Major inference and training throughput improvements: up to 18× (256² images) and 55× (512² images) speedups over conventional discrete models (Chen et al., 2024).
Enhanced sample efficiency, reduction in required model size and computational cost via multistage or hierarchical generation (Yuan et al., 2024).
Unification of text and image tokens within a single transformer, supporting efficient multimodal (text+image) tasks and robust cross-representational learning (Team et al., 14 Aug 2025, Fan et al., 17 Mar 2025, Zheng et al., 2 Jul 2025).

Recent models have also demonstrated robust image editing, interpolation, and inversion capabilities enabled by the continuous, traversable latent space (Team et al., 14 Aug 2025).

6. Challenges, Limitations, and Open Directions

While continuous tokens improve detail and smoothness, they pose unique challenges:

Density estimation: The unbounded, high-dimensional continuous token space complicates probabilistic modeling, increasing risk of out-of-distribution artifacts (Zheng et al., 2 Jul 2025).
Optimization: Direct continuous next-token prediction can be unstable. Conditioning on discrete priors or “bridging” with post-hoc discretization mitigates these issues and improves optimization stability (Wang et al., 21 Mar 2025, Wang et al., 20 Mar 2025, Zheng et al., 2 Jul 2025).
Hybrid modeling trade-offs: Hybrid or two-stage models yield improved results but increase pipeline complexity and require careful architectural and loss-balancing choices, especially for unified multimodal models (Fan et al., 17 Mar 2025, Zheng et al., 2 Jul 2025).
Generalization and transfer: In cross-domain settings, continuity of tokens supports large spatial pattern learning, but such patterns can hinder domain transfer; manipulating continuity may enable better few-shot or domain-robust learning (Yi et al., 3 Jun 2025).
Efficient scaling: The quadratic complexity of transformers with respect to token count has motivated aggressive compression and multistage or frequency-based sequential generation (Yuan et al., 2024, Yu et al., 7 Mar 2025).

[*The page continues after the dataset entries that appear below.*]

(* ===== verification/Prelude.v ===== *)
(** * A verification development for the cricket learning website

    The program (repository llaper/cricket-learning-website) is a React
    single-page site: a sidebar shows a tree of cricket topics, a content
    panel shows the text of the selected topic.  Its parts, under
    [src/src/components/], and how they interact:

    - [Sidebar.tsx]: fetches [/data/knowledge-tree.json] once at mount,
      keeps the tree, the set of expanded node ids and a loading flag,
      renders the tree recursively ([renderNode]) and turns a click on a
      row into either [toggleExpanded] (a node with children) or a call
      of the parent's [onNodeSelect] callback (a leaf).
    - [ContentArea.tsx]: on every change of the selected node starts
      [loadContent], which fetches [/data/cricket-content.json], looks
      the node id up and stores the text, or a placeholder made by
      [generateDefaultContent]; [formatContent] turns the text into
      display blocks line by line; [getBreadcrumbs] builds the trail.
    - [Layout.tsx]: owns the selected node, the mobile-menu flag and the
      search text; it passes [handleNodeSelect] to the sidebar and the
      selected node to the content panel.
    - [Header.tsx]: a search form (its submit calls [onSearch] with the
      trimmed text when it is not blank) and the menu button.
    - [ui/badge.tsx]: the badge variants; [App.tsx]: the router;
      [tailwind.config.js]: the theme the class names refer to.

    Files of this development, in dependency order:

    - [Prelude] (this file): the notation scope [cricket_scope], the hint
      and rewrite databases [cricket] and [cricket_str], the shared
      tactics and the generic lemmas on strings and lists.
    - [JsString]: the ECMAScript string built-ins the code calls
      ([startsWith], [endsWith], [substring], [trim], [split], [join]),
      over [String.string] read as UTF-8 bytes, with their laws: the
      split/join round trip, the prefix and suffix characterisations,
      and [trim] on the JavaScript white-space set.
    - [KnowledgeNode]: the [KnowledgeNode] interface as a nested
      inductive, its induction principle, decidable equality, the
      [hasChildren]/[isLeaf] tests and the ids of a forest.
    - [Badge]: [badgeVariants] of [ui/badge.tsx] as class-variance-authority
      evaluates it, and [Badge]; every level names a variant with its own
      classes, so [variant={node.level}] is well typed (C28).
    - [Formatter]: [formatContent] of [ContentArea.tsx] (lines 284-307),
      an abstract declarative specification [formats_as] of a line's
      block and the refinement theorem that [formatLine] implements it
      (C1), the one-block-per-line and key theorems (C6, C11), and what a
      text with Windows line endings gives: every line but the last keeps
      its carriage return, so none of them is a note (C22).

    - [DefaultContent]: [generateDefaultContent] and its unused copy
      [generateMockContent] (ContentArea.tsx 56-252) with the template
      literals copied line for line, and [getBreadcrumbs] (254-282).
      Theorems: the level label of a ['content'] node, a missing level
      included (C15), the line structure of the overview with absent and
      empty children (C16), the rendered heading (C17), and that the
      breadcrumb trail depends on the node's type only (C25).
    - [Sidebar]: the sidebar's state and [loadKnowledgeTree] after its
      awaits (success, failure, a document without [categories]),
      [toggleExpanded], the row click [onRowClick] returning the calls
      it makes, [renderNode] and the view.  A typeclass [SelectionSink]
      states what the sidebar expects of its parent's callback.
      Theorems: the click on a leaf and on a parent (C2, C3), the rows on
      screen exactly the nodes whose
      ancestors are all expanded (C9), the three load outcomes (C18-C20),
      the selection highlight (C24).
    - [Traversal]: an explicit stack traversal of the tree, the
      alternative the spec (section 9) allows, and the equivalence of the
      code's recursive [renderNode] with it (C35); the rows on screen as a
      sublist of the tree's nodes, so that with unique ids at most one
      row is highlighted (C32).
    - [ContentArea]: the panel's state, [loadContent] split at its
      [await] into [loadContent_start] and [loadContent_finish], the
      JavaScript property read [contentData[node.id]] (keys inherited
      from [Object.prototype] included) and the view.  Theorems: a hit
      shows the entry (C14), a miss equals a failed fetch (C10), an
      inherited key crashes the panel (C21).
    - [Header]: the search box, the menu button and the view; submit
      trims and skips blank text.
    - [Layout]: the page as one record (the components' states plus the
      in-flight fetches, each content load tagged by a ticket), [step]
      applying a user event or the settlement of any in-flight fetch in
      any order, [reachable] its closure from the mounted page, and
      [run] executing a list of events.  Theorems by induction on
      [reachable]: the selected node is a leaf of the loaded tree (C5),
      loads are only in flight for leaves after a selection, with
      distinct tickets (C13).  Step theorems: a leaf click selects and
      loads (C12), a re-click does not reload (C23), a settlement
      overwrites the panel whatever is selected (C8), search changes
      nothing (C27); and the race, the selected topic showing the text
      of the previously clicked one, is reachable (C7).
    - [LayoutView]: what the page shows (the header's view, the drawer,
      the overlay and the sliding panel by the menu flag) and the router
      of [App.tsx].  Theorems: the transition table of the menu flag over
      all events (C33), the controlled search input's round trip (C34).
    - [Progress]: a generic [eventually] over a step that names all its
      outcomes, and for the page: the skeletons shown exactly while their
      fetches are in flight (C30), and liveness: whatever the fetches return,
      settling them reaches a quiet page with the same selection (C29).
    - [InOrder]: the refinement of the spec's contract for the content
      panel when the server's answer for each node is fixed ([srv]) and
      the loads are delivered in the order they were started: once
      nothing is in flight the panel holds exactly the text resolved from
      [srv] for the selected node (C26).  [out_of_order_breaks] shows the
      race page of [Layout] (C7) failing it with the same server, so the
      divergence lies exactly in out-of-order responses.
    - [Safety]: the converse of the two crashes (C20, C21): when the tree
      document has a [categories] array whose ids are not keys of
      [Object.prototype] and every truthy content entry has a string
      [content], no reachable page has crashed, in any order of
      settlement and whichever fetches fail (C4), by an invariant over
      the step relation restricted to such responses.
    - [TailwindConfig]: the object [tailwind.config.js] exports, field by
      field.
    - [Theme]: Tailwind's default scales, the reading of a class name
      (colour, border width, font size, radius, shadow, animation,
      spacing), every [className] of the components, and the theme check
      (C31): among colours, border widths, plugin utilities and the named
      scales, exactly five class names generate no rule (two colours,
      one border width, and [prose] and [prose-invert], whose plugin is
      not loaded), every other such token is on its scale, every source
      file is scanned, and the configured font families are never
      applied.  Utilities outside these groups ([flex], [max-w-none],
      ...) are Tailwind's fixed ones and are not checked.

    [DefaultContent] also proves the unused [generateMockContent] equal
    to [generateDefaultContent].

    Fuel.  Two definitions take fuel.  [Js.units] splits a string into
    the UTF-8 sequences [trim] inspects; [trim] gives it fuel
    [String.length s].  Every round consumes at least one byte, so any
    fuel of at least that length gives the same units ([Js.units_fuel]);
    whatever the fuel, no byte is lost ([Js.units_concat]).
    [Traversal.visible_stack] pops one node per round; it is given the
    number of nodes of the tree, which bounds the rows it emits
    ([Traversal.shown_order_length]), so it never runs out
    ([Traversal.visible_stack_flat]).

    Not modelled: the CSS class merging of [cn] (tailwind-merge; styles
    are kept as the list of [cn]'s arguments) and [ui/button],
    [ui/input] and [lib/utils], which are not among the sources.  The
    static parts of the views (icons' pixel sizes, the reading-time and
    date texts, the share buttons) are kept only as their class names.
    Tailwind's default palette and scales and the animation plugin's
    utilities are the libraries' (Tailwind v3), written out in [Theme];
    the spacing check reads numeric values only (fractions and keywords
    such as [w-1/3] and [mx-auto] are Tailwind's fixed utilities).  JSON
    parsing is abstracted: a fetch outcome is the already parsed
    document or a failure.  React's [Object.is] test on [selectedNode]
    is structural equality here, which coincides with identity as long
    as the tree's ids are unique (the nodes come from one parsed tree
    and are never copied).  The imports, exports and the prop types of
    the files are not code to model.

    Plan for later work: the search logic the code leaves empty has
    nothing to model; what remains is a finer model of React's
    scheduling of the two state updates after [loadContent]'s await
    (one render in React 18, which the model assumes).

    Strings.  JavaScript strings are sequences of UTF-16 code units; the
    model uses [String.string], the UTF-8 bytes of the same text (the
    templates hold Chinese text).  Every operation the code applies
    looks for or strips ASCII characters ('#', ' ', '-', '*', LF), and
    in valid UTF-8 an ASCII byte never occurs inside a multi-byte
    character, so the byte-level operations agree with the code-unit
    ones.  [trim] is the exception: it recognises every JavaScript
    white-space and line-terminator code point by its UTF-8 encoding. *)

From stdpp Require Import base list strings.
From Stdlib Require Import String Ascii Lia.

Declare Scope cricket_scope.
Delimit Scope cricket_scope with cricket.

(** The line feed, as a character and as a one-character string. *)
Definition LF_char : ascii := "010"%char.
Definition LF : string := String LF_char EmptyString.

(** [a ⏎ b]: the two texts on consecutive lines, as a template literal
    that breaks its line between them. *)
Notation "a ⏎ b" := (String.append a (String.append LF b))
  (at level 60, right associativity) : cricket_scope.

Create HintDb cricket discriminated.
Create Rewrite HintDb cricket_str.

(** ** Generic lemmas on strings *)

(** stdpp makes [String.append] opaque to [simpl]; these are its two
    defining equations, used by the rewriting database. *)
Lemma string_app_nil_l (b : string) : "" +:+ b = b.
Proof. reflexivity. Qed.

Lemma string_app_cons (c : ascii) (a b : string) : String c a +:+ b = String c (a +:+ b).
Proof. reflexivity. Qed.

#[export] Hint Rewrite string_app_nil_l string_app_cons : cricket_str.

Lemma string_app_assoc (a b c : string) : (a +:+ b) +:+ c = a +:+ (b +:+ c).
Proof. induction a as [|x a IH]; rewrite ?string_app_nil_l, ?string_app_cons; congruence. Qed.

Lemma string_app_nil_r (a : string) : a +:+ "" = a.
Proof. induction a as [|x a IH]; rewrite ?string_app_nil_l, ?string_app_cons; congruence. Qed.

Lemma string_length_app (a b : string) :
  String.length (a +:+ b) = String.length a + String.length b.
Proof. induction a as [|x a IH]; rewrite ?string_app_nil_l, ?string_app_cons; simpl; lia. Qed.

#[export] Hint Rewrite string_app_assoc string_app_nil_r string_length_app : cricket_str.

Lemma prefix_app (p t : string) : String.prefix p (p +:+ t) = true.
Proof.
  induction p as [|c p IH]; [by destruct t|]. rewrite string_app_cons; simpl.
  destruct (ascii_dec c c); [exact IH | congruence].
Qed.

Lemma prefix_iff (p s : string) : String.prefix p s = true <-> exists t, s = p +:+ t.
Proof.
  split.
  - revert s; induction p as [|c p IH]; intros s H; simpl in *; [by exists s|].
    destruct s as [|c' s]; [done|]; simpl in H.
    destruct (ascii_dec c c') as [->|]; [|done].
    destruct (IH s H) as [t ->]. by exists t.
  - intros [t ->]. apply prefix_app.
Qed.

Lemma substring_app_skip (p t : string) (m : nat) :
  String.substring (String.length p) m (p +:+ t) = String.substring 0 m t.
Proof. induction p as [|c p IH]; [done|]. rewrite string_app_cons; exact IH. Qed.

Lemma substring_full (t : string) : String.substring 0 (String.length t) t = t.
Proof. induction t as [|c t IH]; simpl; congruence. Qed.

Lemma substring_0_app (a b : string) :
  String.substring 0 (String.length a) (a +:+ b) = a.
Proof.
  induction a as [|c a IH]; [by destruct b|]. rewrite string_app_cons; simpl; congruence.
Qed.

Lemma substring_app_tail (a b : string) :
  String.substring (String.length a) (String.length b) (a +:+ b) = b.
Proof. by rewrite substring_app_skip, substring_full. Qed.

#[export] Hint Rewrite substring_app_skip substring_full substring_0_app : cricket_str.
#[export] Hint Resolve prefix_app : cricket.

(** A string made of one character and its append decomposition. *)
Lemma string_cons_app (c : ascii) (s : string) : String c s = String c "" +:+ s.
Proof. reflexivity. Qed.

(** ** Tactics shared by the development *)

(** Normalise string appends and lengths everywhere. *)
Ltac str_norm := autorewrite with cricket_str in *.

(** Case on the first boolean test of the goal, naming its outcome. *)
Ltac case_if :=
  match goal with
  | |- context [if ?b then _ else _] => let E := fresh "E" in destruct b eqn:E
  end.

(** Turn [bool_decide] tests in the hypotheses into propositions. *)
Ltac bool_decide_hyps :=
  repeat match goal with
  | H : bool_decide _ = true |- _ => apply bool_decide_eq_true in H
  | H : bool_decide _ = false |- _ => apply bool_decide_eq_false in H
  end.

Areas for advancement include adaptive or hierarchical continuous tokenization, aligning continuous latents to powerful semantic pre-trained representations, exploring improved bridging/fusion modules, and extending frameworks robustly to higher dimensions (video, 3D), as in VideoMAR (Yu et al., 17 Jun 2025).

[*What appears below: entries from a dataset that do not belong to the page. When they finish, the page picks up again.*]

(* ===== verification/KnowledgeNode.v ===== *)
(** * The knowledge tree's data

    The [KnowledgeNode] interface, declared identically in
    [Sidebar.tsx], [ContentArea.tsx] and [Layout.tsx] (lines 6-12 of
    each): an id, a title, one of four types, an optional difficulty
    level and optional children.  [children] is [option (list _)] because
    the code tells an absent field from an empty array
    ([generateDefaultContent] does).  Here also: an induction principle
    that sees through the nested list, decidable equality, the
    [hasChildren]/[isLeaf] tests of [renderNode], the nodes and ids of a
    forest and the uniqueness of ids that the spec assumes. *)

From stdpp Require Import base list strings.
From Stdlib Require Import String.
From S2P Require Import Prelude.

(** ['category' | 'section' | 'subsection' | 'content'] *)
Inductive NodeType := type_category | type_section | type_subsection | type_content.

(** ['beginner' | 'intermediate' | 'advanced'] *)
Inductive Level := beginner | intermediate | advanced.

#[export] Instance NodeType_eq_dec : EqDecision NodeType.
Proof. solve_decision. Defined.
#[export] Instance Level_eq_dec : EqDecision Level.
Proof. solve_decision. Defined.

#[warnings="-register-all"]
Inductive KnowledgeNode := mkNode {
  id : string;
  title : string;
  type : NodeType;
  level : option Level;
  children : option (list KnowledgeNode)
}.

(** The children as a list, [[]] when the field is absent. *)
Definition kids (n : KnowledgeNode) : list KnowledgeNode :=
  match children n with Some l => l | None => [] end.

(** ** Induction through the children *)

Section node_ind.
Variable P : KnowledgeNode -> Prop.
Hypothesis P_node : forall n, Forall P (kids n) -> P n.

Fixpoint node_ind (n : KnowledgeNode) : P n :=
  match n with
  | mkNode i t ty l c =>
      P_node (mkNode i t ty l c)
        (let fix go (ks : list KnowledgeNode) : Forall P ks :=
           match ks with
           | [] => List.Forall_nil P
           | k :: ks' => List.Forall_cons P k ks' (node_ind k) (go ks')
           end in
         match c as c0 return Forall P (match c0 with Some l => l | None => [] end) with
         | Some ks => go ks
         | None => List.Forall_nil P
         end)
  end.
End node_ind.

(** ** Decidable equality *)

Fixpoint node_eqb (x y : KnowledgeNode) : bool :=
  match x, y with
  | mkNode i1 t1 ty1 l1 c1, mkNode i2 t2 ty2 l2 c2 =>
      bool_decide (i1 = i2) && bool_decide (t1 = t2) && bool_decide (ty1 = ty2)
      && bool_decide (l1 = l2)
      && match c1, c2 with
         | None, None => true
         | Some k1, Some k2 =>
             (fix go (a b : list KnowledgeNode) : bool :=
                match a, b with
                | [], [] => true
                | x :: a', y :: b' => node_eqb x y && go a' b'
                | _, _ => false
                end) k1 k2
         | _, _ => false
         end
  end.

Lemma node_eqb_eq (x y : KnowledgeNode) : node_eqb x y = true <-> x = y.
Proof.
  revert y. induction x as [[i1 t1 ty1 l1 c1] IH] using node_ind; intros [i2 t2 ty2 l2 c2].
  simpl. rewrite !andb_true_iff, !bool_decide_eq_true.
  assert (Hc : match c1, c2 with
               | None, None => true
               | Some k1, Some k2 =>
                   (fix go (a b : list KnowledgeNode) : bool :=
                      match a, b with
                      | [], [] => true
                      | x :: a', y :: b' => node_eqb x y && go a' b'
                      | _, _ => false
                      end) k1 k2
               | _, _ => false
               end = true <-> c1 = c2).
  { unfold kids in IH; simpl in IH.
    destruct c1 as [k1|], c2 as [k2|]; try (split; congruence).
    revert k2; induction k1 as [|x k1 IHk]; intros [|y k2]; try (split; congruence).
    inversion IH as [|? ? Hx Hk]; subst. rewrite andb_true_iff, Hx, (IHk Hk).
    split; [intros [-> [=->]]; done|intros [=-> ->]; done]. }
  rewrite Hc. split; [intros [[[[-> ->] ->] ->] ->]; done|intros [=-> -> -> -> ->]; tauto].
Qed.

#[export] Instance KnowledgeNode_eq_dec : EqDecision KnowledgeNode.
Proof.
  intros x y. destruct (node_eqb x y) eqn:E.
  - left. by apply node_eqb_eq.
  - right. intros Hxy. apply node_eqb_eq in Hxy. congruence.
Defined.

(** ** The tests of [renderNode] (Sidebar.tsx lines 66 and 68) *)

(** [node.children && node.children.length > 0] *)
Definition hasChildren (n : KnowledgeNode) : bool :=
  match children n with
  | Some (_ :: _) => true
  | _ => false
  end.

(** [!hasChildren] *)
Definition isLeaf (n : KnowledgeNode) : bool := negb (hasChildren n).

Lemma isLeaf_kids (n : KnowledgeNode) : isLeaf n = true <-> kids n = [].
Proof. unfold isLeaf, hasChildren, kids. destruct (children n) as [[|]|]; naive_solver. Qed.

Lemma hasChildren_kids (n : KnowledgeNode) : hasChildren n = true <-> kids n <> [].
Proof. unfold hasChildren, kids. destruct (children n) as [[|]|]; naive_solver. Qed.

Lemma hasChildren_isLeaf (n : KnowledgeNode) : hasChildren n = negb (isLeaf n).
Proof. unfold isLeaf. by destruct (hasChildren n). Qed.

(** ** Nodes and ids of a forest *)

(** The node and all its descendants, in document order. *)
Fixpoint subtree_nodes (n : KnowledgeNode) : list KnowledgeNode :=
  n :: match children n with
       | Some ks =>
           (fix go (ks : list KnowledgeNode) : list KnowledgeNode :=
              match ks with
              | [] => []
              | k :: ks' => subtree_nodes k ++ go ks'
              end) ks
       | None => []
       end.

Definition forest_nodes (f : list KnowledgeNode) : list KnowledgeNode :=
  flat_map subtree_nodes f.

Lemma subtree_nodes_unfold (n : KnowledgeNode) :
  subtree_nodes n = n :: forest_nodes (kids n).
Proof.
  destruct n as [i t ty l [ks|]]; [|done]. simpl. f_equal.
Qed.

Lemma forest_nodes_cons (n : KnowledgeNode) (f : list KnowledgeNode) :
  forest_nodes (n :: f) = n :: forest_nodes (kids n) ++ forest_nodes f.
Proof. unfold forest_nodes at 1. simpl. by rewrite subtree_nodes_unfold. Qed.

Lemma in_forest_nodes (f : list KnowledgeNode) (x : KnowledgeNode) :
  In x (forest_nodes f) <-> exists r, In r f /\ In x (subtree_nodes r).
Proof. unfold forest_nodes. rewrite in_flat_map. naive_solver. Qed.

(** The children of a node of a subtree are in the subtree. *)
Lemma subtree_nodes_kids (r p n : KnowledgeNode) :
  In p (subtree_nodes r) -> In n (kids p) -> In n (subtree_nodes r).
Proof.
  revert p n. induction r as [r IH] using node_ind. intros p n Hp Hn.
  rewrite subtree_nodes_unfold in Hp |- *. destruct Hp as [<-|Hp]; right.
  - apply in_forest_nodes. exists n. split; [done|]. rewrite subtree_nodes_unfold. by left.
  - apply in_forest_nodes in Hp as [k [Hk Hp]]. apply in_forest_nodes. exists k.
    split; [done|]. rewrite List.Forall_forall in IH. by apply (IH k Hk p).
Qed.

Lemma forest_nodes_kids (f : list KnowledgeNode) (p n : KnowledgeNode) :
  In p (forest_nodes f) -> In n (kids p) -> In n (forest_nodes f).
Proof.
  rewrite !in_forest_nodes. intros [r [Hr Hp]] Hn. exists r. split; [done|].
  by apply (subtree_nodes_kids r p n).
Qed.

Lemma forest_nodes_root (f : list KnowledgeNode) (r : KnowledgeNode) :
  In r f -> In r (forest_nodes f).
Proof. intros H. apply in_forest_nodes. exists r. rewrite subtree_nodes_unfold. by split; [|left]. Qed.

Definition forest_ids (f : list KnowledgeNode) : list string := map id (forest_nodes f).

(** The spec's invariant on the tree document: ids are unique across the
    whole tree. *)
Definition ids_unique (f : list KnowledgeNode) : Prop := NoDup (forest_ids f).

#[export] Instance ids_unique_dec (f : list KnowledgeNode) : Decision (ids_unique f).
Proof. unfold ids_unique. apply _. Defined.

#[export] Hint Resolve isLeaf_kids hasChildren_kids : cricket.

7. Applications and Broader Implications

Continuous image tokens have broad utility:

High-fidelity image synthesis and editing, with regionally controlled style transfer, localized manipulation, and smooth interpolation (Zeng et al., 2021, Team et al., 14 Aug 2025).
Unified generative modeling, enabling autoregressive models to leverage a single backbone for text and image synthesis/understanding; critical for foundation models (Fan et al., 17 Mar 2025, Team et al., 14 Aug 2025).
Efficient large-scale multimodal systems and vision-LLMs, particularly where memory and compute constraints make aggressive latent compression indispensable (Chen et al., 2024, Pippi et al., 6 Mar 2025).
Cross-domain adaptation and generalization, via manipulation of token continuity to improve transfer of in-patch features over larger spatial patterns (Yi et al., 3 Jun 2025).
Video generation and multimodal fusion, as continuous tokens naturally support 3D and temporal extension with efficient decoding (Yu et al., 17 Jun 2025).

The move from discrete to continuous token representations marks a substantial shift in both the design of generative models and the practical scalability, generality, and controllability of vision and multimodal systems, with leading approaches demonstrating SOTA performance across fidelity, efficiency, and multimodal integration benchmarks.